Luc Sante's Low Life is a portrait of America's greatest city, the riotous and anarchic breeding ground of modernity.

This is not the familiar saga of mansions, avenues, and robber barons, but the messy, turbulent, often murderous story of the city's slums; the teeming streets--scene of innumerable cons and crimes whose cramped and overcrowded housing is still a prominent feature of the cityscape.

Low Life voyages through Manhattan from four different directions. Part One examines the actual topography of Manhattan from 1840 to 1919; Part Two, the era's opportunities for vice and entertainment--theaters and saloons, opium and cocaine dens, gambling and prostitution; Part Three investigates the forces of law and order which did and didn't work to contain the illegalities; Part Four counterposes the city's tides of revolt and idealism against the city as it actually was.

Low Life provides an arresting and entertaining view of what New York was actually like in its salad days. But it's more than simpy a book about New York. It's one of the most provocative books about urban life ever written--an evocation of the mythology of the quintessential modern metropolis, which has much to say not only about New York's past but about the present and future of all cities.

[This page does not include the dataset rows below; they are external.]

Lemma prf_results_witness :
  (exists resp d',
     @MakeCredential sample_primitives prf_codec prf_preview _ true
       (@secret_transport sample_primitives prf_codec prf_wire) None false (zeros 16) (Some (zeros 32)) []
       (MkRpEntity "" "") zero_user [] [] (Some (prf_create_inputs
         (MkPRFInputs (MkPRFValues (Some [1]) None) None))) ∅ 0 [] sample_secret_device =
     (Ok (resp, MkCreateClientOutputs None None None None None
            (Some (MkCreatePRFOutputs true
               (@prf_of sample_primitives [7] (MkPRFValues (Some [1]) None)))) None), d')) /\
  (forall yield, exists resp : GetAssertionResponse (@Any prf_codec),
     @GetAssertion sample_primitives prf_codec prf_preview _ true
       (@secret_transport sample_primitives prf_codec prf_wire) None map_to_list (fun m => (map_to_list m).*1)
       0 false (zeros 16) [] (Some (zeros 32)) "" [] sample_allow (Some (prf_get_inputs sample_inputs)) ∅
       yield sample_secret_device =
     (yield (inl (resp, MkGetClientOutputs None None None
        (Some (@prf_of sample_primitives [5] (MkPRFValues (Some [7]) None))) None));; mret tt)
       sample_secret_device /\
     cred_ID (gr_Credential resp) = Some [1; 2; 250]).
Proof.
  destruct (@prf_results sample_primitives sample_laws prf_codec prf_wire prf_preview true
    sample_secret_info 2) with (key := false) (iv := zeros 16) (token := Some (zeros 32))
    (d := sample_secret_device) as [Hcreate Hget].
  - by vm_compute.
  - by left.
  - split; [done|apply zeros_bytes].
  - done.
  - split; [done|by vm_compute].
  - split; [done|apply zeros_bytes].
  - split.
    + destruct (Hcreate [] (MkRpEntity "" "") zero_user [] [] [] (MkPRFInputs (MkPRFValues (Some [1]) None) None)
        ∅ 0 [] (MkPRFValues (Some [1]) None)) as (resp & d' & Hm & _); [by vm_compute..|].
      exists resp, d'. exact Hm.
    + intros yield.
      destruct (Hget map_to_list (fun m => (map_to_list m).*1) 0%nat [] "" [] sample_allow sample_inputs ∅
        (MkPRFValues (Some [7]) None) sample_secret yield) as (resp & Hm & Hid); [by vm_compute..|].
      exists resp. split; [exact Hm|exact Hid].
Defined.
(* ===== verification/LegacyBlobs.v ===== *)
(** * Per-credential large blobs over the array (src/authenticator/large_blob.go)

    [resolveLegacyLargeBlobOutputs] stores the blob of a credential in the
    authenticator's shared array, encrypted under the credential's
    largeBlobKey. The theorem is that of a store indexed by keys: what is
    written under a key is read under it, and what other keys read does not
    change; a write that does not fit leaves everything as it was. *)
From S2P Require Import Prelude GoError Transport Protocol Pin Preflight Cose Crypto Messages.
From S2P Require Import Prf Extensions PreviewSign Client Management Device LargeBlobStore Credentials.

Section Array.
Context `{PrimitiveLaws}.
(** GCM's [Open] returns. *)
Context (gcm_total : forall key nonce ct aad, (exists p, gcm_open key nonce ct aad = Ok p) \/
  exists err, gcm_open key nonce ct aad = Err err).

(** The blob belongs to the key. *)
Definition opens (key : list Z) (b : LargeBlob) : Prop := exists p, OpenLargeBlob key b = Ok p.

Lemma OpenLargeBlob_total key b : opens key b \/ exists err, OpenLargeBlob key b = Err err.
Proof using gcm_total.
  unfold opens, OpenLargeBlob, NewCipher. destruct (negb _); [eauto|].
  case_bool_decide; cbn [mbind result_bind]; [|eauto]. destruct (negb _); [eauto|]. apply gcm_total.
Qed.

(** ** Replacing and finding *)

Lemma replace_blob_total key r blobs : exists blobs', replace_blob key r blobs = Ok blobs'.
Proof using gcm_total.
  induction blobs as [|b blobs [blobs' IH]]; cbn [replace_blob]; [eauto|].
  destruct (OpenLargeBlob_total key b) as [[p ->]|[err ->]]; [eauto|]. rewrite IH. cbn. eauto.
Qed.

Lemma find_replaced key r p blobs blobs' : OpenLargeBlob key r = Ok p ->
  replace_blob key r blobs = Ok blobs' ->
  find_blob key blobs' = Some <$> DecompressLargeBlobData p (OrigSize r).
Proof using gcm_total.
  intros Hr. revert blobs'. induction blobs as [|b blobs IH]; intros blobs'; cbn [replace_blob].
  - intros [= <-]. cbn [find_blob]. by rewrite Hr.
  - destruct (OpenLargeBlob_total key b) as [[q Hq]|[err Hq]]; rewrite Hq.
    + intros [= <-]. cbn [find_blob]. by rewrite Hr.
    + destruct (replace_blob key r blobs) as [l| | |]; try done. intros [= <-].
      cbn [find_blob]. rewrite Hq. by apply IH.
Qed.

(** Keys that open neither the replacement nor what it replaces. *)
Lemma find_other key key' r err blobs blobs' : OpenLargeBlob key' r = Err err ->
  Forall (fun b => opens key b -> ~ opens key' b) blobs ->
  replace_blob key r blobs = Ok blobs' ->
  find_blob key' blobs' = find_blob key' blobs.
Proof using gcm_total.
  intros Hr Hb. revert blobs'. induction Hb as [|b blobs Hk _ IH]; intros blobs'; cbn [replace_blob].
  - intros [= <-]. cbn [find_blob]. by rewrite Hr.
  - destruct (OpenLargeBlob_total key b) as [[q Hq]|[err' Hq]]; rewrite Hq.
    + intros [= <-]. cbn [find_blob]. rewrite Hr.
      destruct (OpenLargeBlob_total key' b) as [Ho|[e He]]; [|by rewrite He].
      by destruct (Hk (ex_intro _ q Hq) Ho).
    + destruct (replace_blob key r blobs) as [l| | |]; try done. intros [= <-].
      cbn [find_blob]. by rewrite IH.
Qed.

(** The replacement opens under its key and decompresses to the data. *)
Lemma replacement_opens nonce key data : len key = 32 -> len nonce = largeBlobNonceSize ->
  len data <= MaxLargeBlobDataSize ->
  exists r p, EncryptLargeBlob nonce key data = Ok r /\ OpenLargeBlob key r = Ok p /\
    DecompressLargeBlobData p (OrigSize r) = Ok data.
Proof using Type*.
  intros Hk Hn Hd. destruct (decompress_compress data Hd) as [Hc Hu].
  unfold EncryptLargeBlob, OpenLargeBlob. rewrite Hk, (NewCipher_ok key) by auto.
  cbn [Z.eqb Pos.eqb negb mbind result_bind]. rewrite Hc. cbn [mbind result_bind].
  eexists _, _. split; [done|]. cbn [OrigSize Nonce Ciphertext].
  rewrite Hn, Z.eqb_refl. cbn [negb]. rewrite gcm_inverse. done.
Qed.
End Array.

(** ** Over the authenticator's array *)

Section Legacy.
Context `{PrimitiveLaws} `{HC : Codec} `{!BlobWire} `{!PreviewSignCodec}.
Context (gcm_total : forall key nonce ct aad, (exists p, gcm_open key nonce ct aad = Ok p) \/
  exists err, gcm_open key nonce ct aad = Err err).
Context (fips_enabled : bool) (info : AuthenticatorGetInfoResponse).
Context (Hflag : flag (Options info) OptionLargeBlobs = true).

#[local] Abbreviation resolve :=
  (resolveLegacyLargeBlobOutputs fips_enabled store_transport None).

(** The device over a store that holds the serialization of an array. *)
Definition holds (st : blob_store) (blobs : list LargeBlob) : Prop :=
  exists set, marshalLargeBlobArray blobs = Ok set /\ bs_stored st = set ++ take 16 (sha256 set).

(** The fragments of [info] fit, and [fuel] of them hold the array. *)
Definition readable (st : blob_store) (fuel : nat) : Prop :=
  let n := maxFragmentLength info in
  0 < n < 2 ^ 63 /\ n <= bs_fragment st /\ len (bs_stored st) < Z.of_nat fuel * n.

(** A key that opens neither the new blob nor the one it replaces; a key that
    is not 32 bytes long opens nothing. *)
Definition separate (key : list Z) (r : LargeBlob) (blobs : list LargeBlob) (key' : list Z) : Prop :=
  len key' <> 32 \/ (exists err, OpenLargeBlob key' r = Err err) /\
    Forall (fun b => opens key b -> ~ opens key' b) blobs.

Lemma read_array st blobs fuel : holds st blobs -> readable st fuel ->
  getLargeBlobsLocked fips_enabled store_transport None fuel (MkDevice st info true) =
    (Ok blobs, MkDevice st info true).
Proof.
  intros (set & Hm & Hst) (Hn & Hf & Hl). destruct (marshal_array _ _ Hm) as [_ Hu].
  exact (get_store fips_enabled (MkDevice st info true) fuel Hflag eq_refl ltac:(cbn; lia) Hl set blobs
    Hst Hu).
Qed.

Lemma resolve_read st blobs fuel nonce token write keys :
  holds st blobs -> readable st fuel ->
  resolve fuel nonce token largeBlobBackendLegacy true write keys (MkDevice st info true) =
    (Some <$> read_blobs blobs keys, MkDevice st info true).
Proof.
  intros Hh Hr. unfold resolveLegacyLargeBlobOutputs. cbn [bool_decide negb orb andb].
  rewrite bool_decide_eq_true_2 by done. cbn [negb orb andb].
  destruct keys as [|key keys]; [done|].
  rewrite (M_bind_Ok _ _ _ _ _ (try_Ok _ _ _ _ (read_array st blobs fuel Hh Hr))).
  unfold mbind, M_bind, lift, mret, M_ret. by destruct (read_blobs blobs (key :: keys)).
Qed.

Lemma resolve_write st blobs fuel nonce token data key rest r blobs' set' p :
  let full := set' ++ take 16 (sha256 set') in
  holds st blobs -> readable st fuel -> len key = 32 ->
  EncryptLargeBlob nonce key data = Ok r -> replace_blob key r blobs = Ok blobs' ->
  marshalLargeBlobArray blobs' = Ok set' ->
  MaxSerializedLargeBlobArrayValue info = Some (bs_capacity st) -> bs_capacity st < 2 ^ 32 ->
  pinUvAuthProtocolForRequest fips_enabled info token (largeBlobsAuthorizationRequired info) = Ok p ->
  (bs_token st = None \/ exists t, token = Some t /\ bs_token st = Some (p, t)) ->
  resolve fuel nonce token largeBlobBackendLegacy false (Some data) (key :: rest) (MkDevice st info true) =
    let fits := len full <=? bs_capacity st in
    (Ok (Some (written fits :: replicate (length rest) zero_large_blob_outputs)),
     MkDevice (if fits then with_stored st full else st) info true).
Proof.
  intros full Hh Hr Hk He Hrep Hm Hmax H32 Hp Ht.
  destruct (setLargeBlobsLocked_eq fips_enabled info st token blobs' set' p Hflag Hmax Hm Hp)
    as [msg Hset]. fold full in Hset.
  unfold resolveLegacyLargeBlobOutputs. rewrite bool_decide_eq_true_2 by done. cbn [negb orb andb].
  rewrite Hk. cbn [Z.eqb Pos.eqb negb].
  assert (Hw : not_nil (Some data) = true) by by apply bool_decide_eq_true_2. rewrite Hw. cbn [negb].
  rewrite (M_bind_Ok _ _ _ _ _ (try_Ok _ _ _ _ (read_array st blobs fuel Hh Hr))).
  change (bytes_of (Some data)) with data.
  rewrite (lift_bind _ _ _ _ He), (lift_bind _ _ _ _ Hrep).
  destruct Hr as (Hn & Hf & Hl).
  destruct (Z.leb_spec (len full) (bs_capacity st)) as [Hcap|Hcap].
  - rewrite (proj2 (Z.ltb_ge _ _)) in Hset by lia.
    pose proof (set_store fips_enabled info st token set' p Hn Hf (proj1 (marshal_array _ _ Hm)) Hcap
      H32 (token_authorised _ _ _ _ _ _ Hp Ht)) as Hgo. fold full in Hgo. rewrite Hgo in Hset.
    by rewrite (M_bind_Ok _ _ _ _ _ (try_Ok _ _ _ _ Hset)).
  - rewrite (proj2 (Z.ltb_lt _ _)) in Hset by lia.
    by rewrite (M_bind_Ok _ _ _ _ _ (try_Err _ _ _ _ Hset)).
Qed.

Lemma read_blobs_other key r blobs blobs' keys : replace_blob key r blobs = Ok blobs' ->
  Forall (separate key r blobs) keys -> read_blobs blobs' keys = read_blobs blobs keys.
Proof using Type*.
  intros Hrep Hk. induction Hk as [|k keys Hk _ IH]; [done|]. cbn [read_blobs]. rewrite IH.
  unfold read_blob. destruct (len k =? 0); [done|]. destruct (Z.eqb_spec (len k) 32); [|done].
  cbn [negb]. destruct Hk as [|[[err Hr] Hb]]; [done|].
  by rewrite (find_other gcm_total key k r err blobs blobs').
Qed.

Lemma holds_stored st blobs set : marshalLargeBlobArray blobs = Ok set ->
  holds (with_stored st (set ++ take 16 (sha256 set))) blobs.
Proof using. intros Hm. by exists set. Qed.

(** C15. The per-credential large blobs over the shared array are a store
    indexed by keys. For an authenticator that holds an array of blobs, and
    data of at most the size allowed, a write under a 32-byte key encrypts
    the data, puts it in the place of the first blob the key opens - or at
    the end - and writes the array back; the first assertion reports whether
    it was written, which is whether the new array fits. When it is, reading
    under the key returns the data, and any sequence of other keys - ones that
    open neither the new blob nor the one replaced - reads what it read
    before. When it does not fit, the authenticator is as it was. *)
Theorem legacy_blob_store st blobs fuel nonce token data key p :
  holds st blobs -> readable st fuel ->
  len key = 32 -> len nonce = largeBlobNonceSize -> len data <= MaxLargeBlobDataSize ->
  MaxSerializedLargeBlobArrayValue info = Some (bs_capacity st) -> bs_capacity st < 2 ^ 32 ->
  pinUvAuthProtocolForRequest fips_enabled info token (largeBlobsAuthorizationRequired info) = Ok p ->
  (bs_token st = None \/ exists t, token = Some t /\ bs_token st = Some (p, t)) ->
  exists r blobs', EncryptLargeBlob nonce key data = Ok r /\ replace_blob key r blobs = Ok blobs' /\
  forall set, marshalLargeBlobArray blobs' = Ok set ->
  let d := MkDevice st info true in
  let full := set ++ take 16 (sha256 set) in
  let fits := len full <=? bs_capacity st in
  let d' := MkDevice (if fits then with_stored st full else st) info true in
  (forall rest, resolve fuel nonce token largeBlobBackendLegacy false (Some data) (key :: rest) d =
     (Ok (Some (written fits :: replicate (length rest) zero_large_blob_outputs)), d')) /\
  (fits = true -> forall fuel', len full < Z.of_nat fuel' * maxFragmentLength info ->
     (forall nonce token, resolve fuel' nonce token largeBlobBackendLegacy true None [key] d' =
        (Ok (Some [MkLargeBlobOutputs None (Some data) None]), d')) /\
     (forall nonce token keys, Forall (separate key r blobs) keys ->
        resolve fuel' nonce token largeBlobBackendLegacy true None keys d' =
        ((resolve fuel nonce token largeBlobBackendLegacy true None keys d).1, d'))).
Proof using Type*.
  intros Hh Hr Hk Hn Hd Hmax H32 Hp Ht.
  destruct (replacement_opens gcm_total nonce key data Hk Hn Hd) as (r & q & He & Ho & Hq).
  destruct (replace_blob_total gcm_total key r blobs) as [blobs' Hrep].
  exists r, blobs'. split_and!; [done..|]. intros set Hm d full fits d'.
  split; [intros rest; by eapply resolve_write|]. intros Hfits fuel' Hfuel. unfold d'. rewrite Hfits.
  pose proof (holds_stored st blobs' set Hm) as Hh'. fold full in Hh'.
  assert (Hr' : readable (with_stored st full) fuel') by by destruct Hr as (? & ? & _).
  split.
  - intros nonce' token'. rewrite (resolve_read _ _ _ _ _ _ _ Hh' Hr'). cbn [read_blobs].
    unfold read_blob. rewrite Hk. cbn [Z.eqb Pos.eqb negb].
    by rewrite (find_replaced gcm_total key r q blobs blobs' Ho Hrep), Hq.
  - intros nonce' token' keys Hkeys. rewrite (resolve_read _ _ _ _ _ _ _ Hh' Hr').
    unfold d. rewrite (resolve_read _ _ _ _ _ _ _ Hh Hr). cbn [fst].
    by rewrite (read_blobs_other key r blobs blobs').
Qed.
End Legacy.

(** ** Two keys over one protected array *)

Definition key_one : list Z := 1 :: zeros 31.
Definition key_two : list Z := 2 :: zeros 31.

Definition sealed (key data : list Z) : LargeBlob :=
  MkLargeBlob (sample_seal key (zeros 12) data (blob_aad (len data))) (zeros 12) (len data).

Definition sample_set (blobs : list LargeBlob) : list Z := number_bytes (blob_tuple <$> blobs).
Definition sample_full (blobs : list LargeBlob) : list Z :=
  sample_set blobs ++ take 16 (sample_hash (sample_set blobs)).

(** The array holds a blob of the first key; the second key writes. *)
Definition sample_legacy_store : blob_store :=
  sample_store (sample_full [sealed key_one [7]]).

Lemma sample_gcm_total key nonce ct aad : (exists p, sample_open key nonce ct aad = Ok p) \/
  exists err, sample_open key nonce ct aad = Err err.
Proof. unfold sample_open. case_bool_decide; eauto. Qed.

Definition legacy_preview : @PreviewSignCodec blob_codec :=
  @Build_PreviewSignCodec blob_codec (fun _ => Err io_EOF) (fun _ => Err io_EOF) (fun _ => Err io_EOF)
    (fun _ => Err io_EOF) (fun _ _ _ => Err io_EOF).

#[local] Abbreviation sample_resolve := (@resolveLegacyLargeBlobOutputs sample_primitives blob_codec _
  true (@store_transport sample_primitives blob_codec blob_wire) None).

Lemma legacy_blob_store_witness : exists d',
  sample_resolve 20%nat (zeros 12) (Some (zeros 32)) largeBlobBackendLegacy false (Some [1; 2; 3])
      [key_two] (MkDevice sample_legacy_store sample_blob_info true) =
    (Ok (Some [written true]), d') /\
  sample_resolve 20%nat (zeros 12) None largeBlobBackendLegacy true None [key_two] d' =
    (Ok (Some [MkLargeBlobOutputs None (Some [1; 2; 3]) None]), d') /\
  sample_resolve 20%nat (zeros 12) None largeBlobBackendLegacy true None [key_one] d' =
    (Ok (Some [MkLargeBlobOutputs None (Some [7]) None]), d').
Proof.
  destruct (@legacy_blob_store sample_primitives sample_laws blob_codec blob_wire legacy_preview
    sample_gcm_total true sample_blob_info eq_refl sample_legacy_store [sealed key_one [7]] 20%nat
    (zeros 12) (Some (zeros 32)) [1; 2; 3] key_two 2) as (r & blobs' & He & Hrep & Hall).
  - exists (sample_set [sealed key_one [7]]). split; by vm_compute.
  - split_and!; by vm_compute.
  - by vm_compute.
  - by vm_compute.
  - by vm_compute.
  - by vm_compute.
  - by vm_compute.
  - by vm_compute.
  - right. by exists (zeros 32).
  - assert (Hr : Ok r = Ok (sealed key_two [1; 2; 3])) by (rewrite <- He; by vm_compute).
    injection Hr as ->.
    assert (Hb : replace_blob key_two (sealed key_two [1; 2; 3]) [sealed key_one [7]] =
      Ok [sealed key_one [7]; sealed key_two [1; 2; 3]]) by (vm_compute; reflexivity).
    rewrite Hb in Hrep. injection Hrep as <-.
    destruct (Hall (sample_set [sealed key_one [7]; sealed key_two [1; 2; 3]])) as [Hw Hread];
      [by vm_compute|].
    destruct (Hread ltac:(by vm_compute) 20%nat ltac:(by vm_compute)) as [Hkey Hother].
    assert (Hold : (sample_resolve 20%nat (zeros 12) None largeBlobBackendLegacy true None [key_one]
      (MkDevice sample_legacy_store sample_blob_info true)).1 =
      Ok (Some [MkLargeBlobOutputs None (Some [7]) None])) by by vm_compute.
    eexists. split; [exact (Hw [])|]. split; [apply Hkey|].
    rewrite <- Hold. apply Hother. apply Forall_singleton. right. split; [eexists; by vm_compute|].
    apply Forall_singleton. intros [q Hq]. by vm_compute in Hq.
Defined.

Lucy Sante was born in Verviers, Belgium, and now lives in New York City. She is the author of Low Life (1991), Evidence (1992), The Factory of Facts (1998), Walker Evans (2001), Kill All Your Darlings (2007), Folk Photography (2009), and The Other Paris (2015). Sante also translated and edited Novels in Three Lines by Félix Fénéon (2007). Her work has appeared in The New York Review of Books, The New Republic, and Harper's, among other publications. She teaches writing and the history of photography at Bard College.